PROBLEM DESCRIPTION
Would you repeat, exactly as given, the line with "- apply HStr." and every line after it to the end of the entries?

DATA EXTRACT below:

Lemma escape_char_noC0 a : noC0 (escape_char a) = true.
Proof. destruct a as [[] [] [] [] [] [] [] []]; vm_compute; reflexivity. Qed.

Lemma escape_noC0 s : noC0 (escape s) = true.
Proof.
  induction s as [|a s IH]; simpl; [reflexivity|].
  now rewrite noC0_app, escape_char_noC0, IH.
Qed.

Lemma quote_noC0 s : noC0 (quote s) = true.
Proof.
  unfold quote. now rewrite !noC0_app, escape_noC0.
Qed.

Lemma string_of_uint_noC0 d : noC0 (NilEmpty.string_of_uint d) = true.
Proof. induction d; simpl; auto. Qed.

Lemma string_of_Z_noC0 z : noC0 (string_of_Z z) = true.
Proof.
  unfold string_of_Z, NilZero.string_of_int, NilZero.string_of_uint.
  destruct (Z.to_int z) as [d|d]; destruct d; simpl;
    auto using string_of_uint_noC0.
Qed.

Lemma join_noC0 sep parts :
  noC0 sep = true -> Forall (fun p => noC0 p = true) parts ->
  noC0 (join sep parts) = true.
Proof.
  intros Hs H. induction H as [|p parts Hp H IH]; [reflexivity|].
  destruct parts as [|q parts]; [exact Hp|].
  change (noC0 (p ++ sep ++ join sep (q :: parts)) = true).
  now rewrite !noC0_app, Hp, Hs, IH.
Qed.

(** Induction on a JSON value and on the values inside it. *)
Lemma JSON_nested_ind (P : JSON -> Prop) :
  P JNull -> (forall b, P (JBool b)) -> (forall z, P (JNum z)) -> (forall s, P (JStr s)) ->
  (forall elems, Forall P elems -> P (JArr elems)) ->
  (forall members, Forall (fun kv => P (snd kv)) members -> P (JObj members)) ->
  forall j, P j.
Proof.
  intros HNull HBool HNum HStr HArr HObj.
  fix F 1. intros [|b|z|s|elems|members].
  - exact HNull.
  - apply HBool.
  - apply HNum.
  - apply HStr.
  - apply HArr. induction elems as [|e elems IH]; constructor; [apply F|exact IH].
  - apply HObj. induction members as [|[k v] members IH]; constructor;
      [apply F|exact IH].
Qed.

End of DATA EXTRACT.

THE COMPLETED TASK
  - apply HStr.
  - apply HArr. induction elems as [|e elems IH]; constructor; [apply F|exact IH].
  - apply HObj. induction members as [|[k v] members IH]; constructor;
      [apply F|exact IH].
Qed.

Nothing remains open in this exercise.